━━ Data for this exercise

(* ===== verification/BarcodeRecord.v ===== *)
(** * Record-then-decide barcode reader

    Models the second half of [subsystem3/barcode_decoder.c]: the reader that
    stores the darkness of a whole barcode as 16-bit samples (10-bit darkness,
    6-bit time step of 0.5 ms), then extracts 29 stripe widths from its bumps
    and dips, corrects a width bias from the two sentinel stars, and validates
    the widths with [s3_barcode_decode_runs].

    [sample] and [pre] are arrays of 2048 and 320 entries.  The local array
    [ext] of extremum indices is a list and its fill level [n] the length of
    that list; likewise the output array [runs].  Loops are folds over index
    ranges, or [Fixpoint]s whose fuel is the number of samples or ring entries
    left, which the loop counter consumes. *)
From S2P Require Import Prelude BarcodeDecoder.

Definition S3_REC_MAX : Z := 2048.
Definition S3_REC_RISE : Z := 50.
Definition S3_REC_PRE_US : Z := 1500000.
Definition S3_REC_PRE_MAX : Z := 320.
Definition S3_REC_WHITE_BAND : Z := 75.
Definition S3_REC_PROMINENCE : Z := 100.
Definition S3_REC_MIN_PROMINENCE : Z := 15.
Definition S3_REC_FAINT_BAND : Z := 5.
Definition S3_REC_FAINT_MAX_NOISE : Z := 15.
Definition S3_REC_FAINT_DIP_US : Z := 30000.
Definition S3_REC_STEP_US : Z := 500.
Definition S3_REC_STEP_MAX : Z := 63.
Definition S3_REC_EXT_MAX : Z := 63.

Inductive s3_rec_state_t := S3_REC_WAITING | S3_REC_RECORDING | S3_REC_QUIET.
#[export] Instance rec_state_eq_dec : EqDecision s3_rec_state_t.
Proof. solve_decision. Defined.

Record s3_barcode_record_t := {
  sample : list Z; pre : list Z; pre_head : Z; pre_count : Z; pre_us : Z; prefix_us : Z;
  rec_last_us : Z; white_us : Z; rec_leading_us : Z; frame_us : Z; required_us : Z;
  prev : Z; residual_us : Z; noise_q4 : Z; prominence : Z;
  rec_letter_code : Z; rec_reversed : bool;
  rec_count : Z; state : s3_rec_state_t; rec_seen : bool; paper : Z; best : Z;
  falling : bool; blocked : bool; turn_us : Z
}.
#[export] Instance record_settable : Settable s3_barcode_record_t := fun r =>
  Build_s3_barcode_record_t (sample r) (pre r) (pre_head r) (pre_count r) (pre_us r) (prefix_us r)
    (rec_last_us r) (white_us r) (rec_leading_us r) (frame_us r) (required_us r) (prev r)
    (residual_us r) (noise_q4 r) (prominence r) (rec_letter_code r) (rec_reversed r) (rec_count r)
    (state r) (rec_seen r) (paper r) (best r) (falling r) (blocked r) (turn_us r).

Definition s3_barcode_record_reset : s3_barcode_record_t :=
  {| sample := replicate 2048 0; pre := replicate 320 0; pre_head := 0; pre_count := 0;
     pre_us := 0; prefix_us := 0; rec_last_us := 0; white_us := 0; rec_leading_us := 0;
     frame_us := 0; required_us := 0; prev := 0; residual_us := 0; noise_q4 := 0; prominence := 0;
     rec_letter_code := 0; rec_reversed := false; rec_count := 0; state := S3_REC_WAITING;
     rec_seen := false; paper := 0; best := 0; falling := false; blocked := false; turn_us := 0 |}.

Definition s3_barcode_record_active (r : s3_barcode_record_t) : bool :=
  negb (bool_decide (state r = S3_REC_WAITING)).

(** Darkness and time of a packed reading. *)
Definition entry_dark (e : Z) : Z := Z.land e 0x3FF.
Definition entry_us (e : Z) : Z := u32 (Z.shiftr e 10 * S3_REC_STEP_US).
Definition REC_DARK (r : s3_barcode_record_t) (i : Z) : Z := entry_dark (nthZ 0 (sample r) i).
Definition REC_STEP_US (r : s3_barcode_record_t) (i : Z) : Z := entry_us (nthZ 0 (sample r) i).
Definition pack_entry (dark step : Z) : Z := u16 (Z.lor dark (Z.shiftl step 10)).

(** [rec_step]: the 6-bit step and the record with the remainder carried. *)
Definition rec_step (r : s3_barcode_record_t) (gap_us : Z) : option (Z * s3_barcode_record_t) :=
  let total := u32 (gap_us + residual_us r) in
  let units := total / S3_REC_STEP_US in
  if (gap_us =? 0) || (S3_REC_STEP_MAX <? units) then None
  else Some (u16 units, r <| residual_us := u16 (total - units * S3_REC_STEP_US) |>).

Definition rec_faint_eligible (r : s3_barcode_record_t) : bool :=
  (paper r <=? S3_REC_FAINT_BAND) && negb (prominence r =? 0) &&
  (prominence r <=? S3_REC_FAINT_MAX_NOISE).
Definition rec_monitor_band (r : s3_barcode_record_t) : Z :=
  if rec_faint_eligible r then S3_REC_FAINT_BAND else prominence r.
Definition rec_white (r : s3_barcode_record_t) (dark : Z) : bool :=
  let monitor := rec_monitor_band r in
  let band := if negb (monitor =? 0) && (monitor <? S3_REC_WHITE_BAND) then monitor
              else S3_REC_WHITE_BAND in
  dark <=? paper r + band.
Definition sat_add (a b : Z) : Z :=
  if u32 (0x7FFFFFFF - b) <? a then 0x7FFFFFFF else u32 (a + b).

(** ** The waiting ring *)
Definition rec_pre_drop (r : s3_barcode_record_t) : s3_barcode_record_t :=
  let was_white := entry_dark (nthZ 0 (pre r) (pre_head r)) <=? S3_REC_FAINT_BAND in
  let r := r <| pre_head := u16 ((pre_head r + 1) mod S3_REC_PRE_MAX) |>
             <| pre_count := u16 (pre_count r - 1) |> in
  let head := nthZ 0 (pre r) (pre_head r) in
  let elapsed := entry_us head in
  r <| rec_leading_us := if was_white && (entry_dark head <=? S3_REC_FAINT_BAND)
                         then sat_add (rec_leading_us r) elapsed else 0 |>
    <| pre_us := u32 (pre_us r - elapsed) |>
    <| pre := setZ (pre r) (pre_head r) (Z.land head 0x3FF) |>.
(* ===== verification/Navigation.v ===== *)
(** * Line navigation

    Models [subsystem3/line_navigation.{c,h}]: the owner of the three sensors,
    the line detector and the two barcode readers.  It turns one sensor frame
    and one odometry sample into steering, events and a mapped barcode action,
    and runs the lifecycle INACTIVE / ACTIVE / FAULT_LATCHED.

    [s3_nav_action_t] values, which arrive unchecked from outside, are integers;
    flag words are integers combined with [Z.land] and [Z.lor]. *)
From S2P Require Import Prelude CFloat IrSensing LineDetection BarcodeDecoder BarcodeRecord BarcodeReader.

Definition S3_NAV_NONE : Z := 0.
Definition S3_NAV_LEFT : Z := 1.
Definition S3_NAV_RIGHT : Z := 2.
Definition S3_NAV_STRAIGHT : Z := 3.
Definition S3_NAV_UTURN : Z := 4.
Definition S3_NAV_ACTION_COUNT : Z := 5.

Inductive s3_processing_mode_t := S3_MODE_TRACK | S3_MODE_SUPPRESSED.
#[export] Instance processing_mode_eq_dec : EqDecision s3_processing_mode_t.
Proof. solve_decision. Defined.
Inductive s3_run_state_t := S3_RUN_INACTIVE | S3_RUN_ACTIVE | S3_RUN_FAULT_LATCHED.
#[export] Instance run_state_eq_dec : EqDecision s3_run_state_t.
Proof. solve_decision. Defined.

Definition S3_READY_CHANNELS : Z := 1.
Definition S3_READY_CALIBRATION : Z := 2.
Definition S3_READY_SENSORS : Z := 4.
Definition S3_READY_ODOMETRY : Z := 8.
Definition S3_READY_FAULT : Z := 16.
Definition S3_FAULT_SENSOR : Z := 1.
Definition S3_FAULT_TIMING : Z := 2.
Definition S3_FAULT_ODOMETRY : Z := 4.
Definition S3_FAULT_ODOMETRY_EPOCH : Z := 8.
Definition S3_EVENT_BARCODE : Z := 1.
Definition S3_EVENT_JUNCTION : Z := 2.
Definition S3_EVENT_LINE_LOST : Z := 4.
Definition S3_EVENT_LINE_REACQUIRED : Z := 8.
Definition S3_EVENT_SENSOR_FAULT : Z := 16.

Record s3_odometry_sample_t := {
  centre_m : double; odo_timestamp_us : Z; odo_epoch : Z; odo_valid : bool
}.
Record s3_capture_distance_t := {
  start_m : double; end_m : double; cap_epoch : Z; start_valid : bool; end_valid : bool
}.
#[export] Instance capture_settable : Settable s3_capture_distance_t := fun r =>
  Build_s3_capture_distance_t (start_m r) (end_m r) (cap_epoch r) (start_valid r) (end_valid r).
Definition zero_odometry : s3_odometry_sample_t :=
  {| centre_m := S754_zero false; odo_timestamp_us := 0; odo_epoch := 0; odo_valid := false |}.
Definition zero_capture : s3_capture_distance_t :=
  {| start_m := S754_zero false; end_m := S754_zero false; cap_epoch := 0; start_valid := false; end_valid := false |}.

━━━━

> Task directions
Produce a word-for-word copy of everything above from the line holding "#[export] Instance processing_mode_eq_dec" down to the line holding "Build_s3_capture_distance_t (start_m r)", with both of those lines kept.

> Written reply
#[export] Instance processing_mode_eq_dec : EqDecision s3_processing_mode_t.
Proof. solve_decision. Defined.
Inductive s3_run_state_t := S3_RUN_INACTIVE | S3_RUN_ACTIVE | S3_RUN_FAULT_LATCHED.
#[export] Instance run_state_eq_dec : EqDecision s3_run_state_t.
Proof. solve_decision. Defined.

Definition S3_READY_CHANNELS : Z := 1.
Definition S3_READY_CALIBRATION : Z := 2.
Definition S3_READY_SENSORS : Z := 4.
Definition S3_READY_ODOMETRY : Z := 8.
Definition S3_READY_FAULT : Z := 16.
Definition S3_FAULT_SENSOR : Z := 1.
Definition S3_FAULT_TIMING : Z := 2.
Definition S3_FAULT_ODOMETRY : Z := 4.
Definition S3_FAULT_ODOMETRY_EPOCH : Z := 8.
Definition S3_EVENT_BARCODE : Z := 1.
Definition S3_EVENT_JUNCTION : Z := 2.
Definition S3_EVENT_LINE_LOST : Z := 4.
Definition S3_EVENT_LINE_REACQUIRED : Z := 8.
Definition S3_EVENT_SENSOR_FAULT : Z := 16.

Record s3_odometry_sample_t := {
  centre_m : double; odo_timestamp_us : Z; odo_epoch : Z; odo_valid : bool
}.
Record s3_capture_distance_t := {
  start_m : double; end_m : double; cap_epoch : Z; start_valid : bool; end_valid : bool
}.
#[export] Instance capture_settable : Settable s3_capture_distance_t := fun r =>
  Build_s3_capture_distance_t (start_m r) (end_m r) (cap_epoch r) (start_valid r) (end_valid r).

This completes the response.